▶ Aim of the task
The entries below are to be returned exactly. Include all of them.

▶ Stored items
=== Section Start ===

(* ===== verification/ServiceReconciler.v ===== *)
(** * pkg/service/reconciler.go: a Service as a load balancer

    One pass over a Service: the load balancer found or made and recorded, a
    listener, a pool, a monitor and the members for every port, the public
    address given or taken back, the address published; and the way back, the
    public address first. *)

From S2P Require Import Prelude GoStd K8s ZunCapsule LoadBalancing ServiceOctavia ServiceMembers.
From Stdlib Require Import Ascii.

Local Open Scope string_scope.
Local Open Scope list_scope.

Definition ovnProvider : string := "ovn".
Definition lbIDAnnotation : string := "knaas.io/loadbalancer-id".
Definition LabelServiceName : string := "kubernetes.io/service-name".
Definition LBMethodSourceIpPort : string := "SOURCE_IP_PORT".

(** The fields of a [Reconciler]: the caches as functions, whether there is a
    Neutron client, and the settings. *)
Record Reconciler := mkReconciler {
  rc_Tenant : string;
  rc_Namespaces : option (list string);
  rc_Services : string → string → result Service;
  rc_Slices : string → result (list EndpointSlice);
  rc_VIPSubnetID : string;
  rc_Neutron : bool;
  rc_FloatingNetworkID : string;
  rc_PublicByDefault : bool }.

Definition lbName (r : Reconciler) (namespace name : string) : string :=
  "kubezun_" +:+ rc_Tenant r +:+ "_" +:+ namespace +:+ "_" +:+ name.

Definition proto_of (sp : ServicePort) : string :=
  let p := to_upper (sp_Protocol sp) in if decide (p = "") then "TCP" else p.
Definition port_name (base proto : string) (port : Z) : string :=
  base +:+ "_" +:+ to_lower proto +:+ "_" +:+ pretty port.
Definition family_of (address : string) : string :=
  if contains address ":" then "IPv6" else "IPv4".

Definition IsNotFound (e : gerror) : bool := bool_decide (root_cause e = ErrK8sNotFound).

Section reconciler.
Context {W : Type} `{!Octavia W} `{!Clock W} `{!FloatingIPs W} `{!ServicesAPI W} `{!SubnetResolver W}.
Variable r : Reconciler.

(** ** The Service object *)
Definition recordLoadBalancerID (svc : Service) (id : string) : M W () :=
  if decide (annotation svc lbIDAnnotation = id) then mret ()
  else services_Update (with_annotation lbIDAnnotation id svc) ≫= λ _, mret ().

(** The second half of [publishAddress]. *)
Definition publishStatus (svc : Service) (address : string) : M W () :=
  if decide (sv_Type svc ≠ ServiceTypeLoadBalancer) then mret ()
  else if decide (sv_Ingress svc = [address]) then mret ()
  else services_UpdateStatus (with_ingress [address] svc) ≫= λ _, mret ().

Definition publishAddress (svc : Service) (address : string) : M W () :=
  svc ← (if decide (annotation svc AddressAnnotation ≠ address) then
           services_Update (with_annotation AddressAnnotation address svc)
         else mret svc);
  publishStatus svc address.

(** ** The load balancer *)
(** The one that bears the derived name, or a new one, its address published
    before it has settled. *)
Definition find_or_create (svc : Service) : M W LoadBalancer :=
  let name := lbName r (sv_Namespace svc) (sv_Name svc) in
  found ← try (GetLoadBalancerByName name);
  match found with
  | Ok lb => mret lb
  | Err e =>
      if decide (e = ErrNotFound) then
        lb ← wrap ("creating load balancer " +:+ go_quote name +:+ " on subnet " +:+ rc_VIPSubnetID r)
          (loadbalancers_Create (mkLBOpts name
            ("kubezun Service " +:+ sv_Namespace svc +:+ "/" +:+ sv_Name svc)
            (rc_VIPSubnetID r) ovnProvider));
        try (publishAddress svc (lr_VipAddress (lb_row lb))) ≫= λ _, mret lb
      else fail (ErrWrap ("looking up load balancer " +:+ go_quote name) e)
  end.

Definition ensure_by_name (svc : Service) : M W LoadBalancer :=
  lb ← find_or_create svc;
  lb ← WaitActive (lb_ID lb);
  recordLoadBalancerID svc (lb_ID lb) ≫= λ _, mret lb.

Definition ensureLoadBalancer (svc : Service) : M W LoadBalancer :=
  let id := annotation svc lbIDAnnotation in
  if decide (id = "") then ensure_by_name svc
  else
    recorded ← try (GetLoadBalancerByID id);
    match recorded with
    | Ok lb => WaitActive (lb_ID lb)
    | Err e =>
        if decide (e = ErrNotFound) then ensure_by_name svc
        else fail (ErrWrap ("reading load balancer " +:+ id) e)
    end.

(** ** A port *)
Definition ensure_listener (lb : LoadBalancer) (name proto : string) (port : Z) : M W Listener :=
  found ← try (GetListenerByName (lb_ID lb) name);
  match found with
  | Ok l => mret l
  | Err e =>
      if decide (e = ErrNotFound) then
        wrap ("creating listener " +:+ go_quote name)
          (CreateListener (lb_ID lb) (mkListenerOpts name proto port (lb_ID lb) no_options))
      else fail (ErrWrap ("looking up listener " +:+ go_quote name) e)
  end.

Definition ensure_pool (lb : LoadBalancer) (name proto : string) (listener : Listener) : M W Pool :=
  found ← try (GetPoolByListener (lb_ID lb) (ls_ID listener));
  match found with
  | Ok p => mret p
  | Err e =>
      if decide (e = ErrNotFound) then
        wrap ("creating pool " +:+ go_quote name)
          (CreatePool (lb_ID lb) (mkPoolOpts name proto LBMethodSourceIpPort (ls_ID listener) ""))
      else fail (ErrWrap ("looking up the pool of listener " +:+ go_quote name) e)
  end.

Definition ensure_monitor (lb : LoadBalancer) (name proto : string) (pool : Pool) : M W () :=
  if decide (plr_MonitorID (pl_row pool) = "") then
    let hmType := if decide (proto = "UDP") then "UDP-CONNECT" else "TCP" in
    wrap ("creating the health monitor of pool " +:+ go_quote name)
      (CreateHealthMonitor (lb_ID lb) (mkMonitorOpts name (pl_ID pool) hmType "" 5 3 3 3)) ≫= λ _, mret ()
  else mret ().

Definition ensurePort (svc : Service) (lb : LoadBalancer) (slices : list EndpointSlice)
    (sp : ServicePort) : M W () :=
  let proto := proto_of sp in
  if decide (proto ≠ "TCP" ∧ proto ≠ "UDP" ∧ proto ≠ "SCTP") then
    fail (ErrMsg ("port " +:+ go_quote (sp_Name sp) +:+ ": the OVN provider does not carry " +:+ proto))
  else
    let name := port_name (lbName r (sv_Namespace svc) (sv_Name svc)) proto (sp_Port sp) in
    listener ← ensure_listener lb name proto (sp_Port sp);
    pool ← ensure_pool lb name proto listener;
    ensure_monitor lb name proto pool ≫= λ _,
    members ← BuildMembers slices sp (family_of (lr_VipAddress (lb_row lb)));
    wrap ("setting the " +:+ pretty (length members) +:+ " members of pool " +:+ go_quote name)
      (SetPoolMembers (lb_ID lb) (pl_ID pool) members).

=== Section End ===

▶ Solution to the exercise
(* ===== verification/ServiceReconciler.v ===== *)
(** * pkg/service/reconciler.go: a Service as a load balancer

    One pass over a Service: the load balancer found or made and recorded, a
    listener, a pool, a monitor and the members for every port, the public
    address given or taken back, the address published; and the way back, the
    public address first. *)

From S2P Require Import Prelude GoStd K8s ZunCapsule LoadBalancing ServiceOctavia ServiceMembers.
From Stdlib Require Import Ascii.

Local Open Scope string_scope.
Local Open Scope list_scope.

Definition ovnProvider : string := "ovn".
Definition lbIDAnnotation : string := "knaas.io/loadbalancer-id".
Definition LabelServiceName : string := "kubernetes.io/service-name".
Definition LBMethodSourceIpPort : string := "SOURCE_IP_PORT".

(** The fields of a [Reconciler]: the caches as functions, whether there is a
    Neutron client, and the settings. *)
Record Reconciler := mkReconciler {
  rc_Tenant : string;
  rc_Namespaces : option (list string);
  rc_Services : string → string → result Service;
  rc_Slices : string → result (list EndpointSlice);
  rc_VIPSubnetID : string;
  rc_Neutron : bool;
  rc_FloatingNetworkID : string;
  rc_PublicByDefault : bool }.

Definition lbName (r : Reconciler) (namespace name : string) : string :=
  "kubezun_" +:+ rc_Tenant r +:+ "_" +:+ namespace +:+ "_" +:+ name.

Definition proto_of (sp : ServicePort) : string :=
  let p := to_upper (sp_Protocol sp) in if decide (p = "") then "TCP" else p.
Definition port_name (base proto : string) (port : Z) : string :=
  base +:+ "_" +:+ to_lower proto +:+ "_" +:+ pretty port.
Definition family_of (address : string) : string :=
  if contains address ":" then "IPv6" else "IPv4".

Definition IsNotFound (e : gerror) : bool := bool_decide (root_cause e = ErrK8sNotFound).

Section reconciler.
Context {W : Type} `{!Octavia W} `{!Clock W} `{!FloatingIPs W} `{!ServicesAPI W} `{!SubnetResolver W}.
Variable r : Reconciler.

(** ** The Service object *)
Definition recordLoadBalancerID (svc : Service) (id : string) : M W () :=
  if decide (annotation svc lbIDAnnotation = id) then mret ()
  else services_Update (with_annotation lbIDAnnotation id svc) ≫= λ _, mret ().

(** The second half of [publishAddress]. *)
Definition publishStatus (svc : Service) (address : string) : M W () :=
  if decide (sv_Type svc ≠ ServiceTypeLoadBalancer) then mret ()
  else if decide (sv_Ingress svc = [address]) then mret ()
  else services_UpdateStatus (with_ingress [address] svc) ≫= λ _, mret ().

Definition publishAddress (svc : Service) (address : string) : M W () :=
  svc ← (if decide (annotation svc AddressAnnotation ≠ address) then
           services_Update (with_annotation AddressAnnotation address svc)
         else mret svc);
  publishStatus svc address.

(** ** The load balancer *)
(** The one that bears the derived name, or a new one, its address published
    before it has settled. *)
Definition find_or_create (svc : Service) : M W LoadBalancer :=
  let name := lbName r (sv_Namespace svc) (sv_Name svc) in
  found ← try (GetLoadBalancerByName name);
  match found with
  | Ok lb => mret lb
  | Err e =>
      if decide (e = ErrNotFound) then
        lb ← wrap ("creating load balancer " +:+ go_quote name +:+ " on subnet " +:+ rc_VIPSubnetID r)
          (loadbalancers_Create (mkLBOpts name
            ("kubezun Service " +:+ sv_Namespace svc +:+ "/" +:+ sv_Name svc)
            (rc_VIPSubnetID r) ovnProvider));
        try (publishAddress svc (lr_VipAddress (lb_row lb))) ≫= λ _, mret lb
      else fail (ErrWrap ("looking up load balancer " +:+ go_quote name) e)
  end.

Definition ensure_by_name (svc : Service) : M W LoadBalancer :=
  lb ← find_or_create svc;
  lb ← WaitActive (lb_ID lb);
  recordLoadBalancerID svc (lb_ID lb) ≫= λ _, mret lb.

Definition ensureLoadBalancer (svc : Service) : M W LoadBalancer :=
  let id := annotation svc lbIDAnnotation in
  if decide (id = "") then ensure_by_name svc
  else
    recorded ← try (GetLoadBalancerByID id);
    match recorded with
    | Ok lb => WaitActive (lb_ID lb)
    | Err e =>
        if decide (e = ErrNotFound) then ensure_by_name svc
        else fail (ErrWrap ("reading load balancer " +:+ id) e)
    end.

(** ** A port *)
Definition ensure_listener (lb : LoadBalancer) (name proto : string) (port : Z) : M W Listener :=
  found ← try (GetListenerByName (lb_ID lb) name);
  match found with
  | Ok l => mret l
  | Err e =>
      if decide (e = ErrNotFound) then
        wrap ("creating listener " +:+ go_quote name)
          (CreateListener (lb_ID lb) (mkListenerOpts name proto port (lb_ID lb) no_options))
      else fail (ErrWrap ("looking up listener " +:+ go_quote name) e)
  end.

Definition ensure_pool (lb : LoadBalancer) (name proto : string) (listener : Listener) : M W Pool :=
  found ← try (GetPoolByListener (lb_ID lb) (ls_ID listener));
  match found with
  | Ok p => mret p
  | Err e =>
      if decide (e = ErrNotFound) then
        wrap ("creating pool " +:+ go_quote name)
          (CreatePool (lb_ID lb) (mkPoolOpts name proto LBMethodSourceIpPort (ls_ID listener) ""))
      else fail (ErrWrap ("looking up the pool of listener " +:+ go_quote name) e)
  end.

Definition ensure_monitor (lb : LoadBalancer) (name proto : string) (pool : Pool) : M W () :=
  if decide (plr_MonitorID (pl_row pool) = "") then
    let hmType := if decide (proto = "UDP") then "UDP-CONNECT" else "TCP" in
    wrap ("creating the health monitor of pool " +:+ go_quote name)
      (CreateHealthMonitor (lb_ID lb) (mkMonitorOpts name (pl_ID pool) hmType "" 5 3 3 3)) ≫= λ _, mret ()
  else mret ().

Definition ensurePort (svc : Service) (lb : LoadBalancer) (slices : list EndpointSlice)
    (sp : ServicePort) : M W () :=
  let proto := proto_of sp in
  if decide (proto ≠ "TCP" ∧ proto ≠ "UDP" ∧ proto ≠ "SCTP") then
    fail (ErrMsg ("port " +:+ go_quote (sp_Name sp) +:+ ": the OVN provider does not carry " +:+ proto))
  else
    let name := port_name (lbName r (sv_Namespace svc) (sv_Name svc)) proto (sp_Port sp) in
    listener ← ensure_listener lb name proto (sp_Port sp);
    pool ← ensure_pool lb name proto listener;
    ensure_monitor lb name proto pool ≫= λ _,
    members ← BuildMembers slices sp (family_of (lr_VipAddress (lb_row lb)));
    wrap ("setting the " +:+ pretty (length members) +:+ " members of pool " +:+ go_quote name)
      (SetPoolMembers (lb_ID lb) (pl_ID pool) members).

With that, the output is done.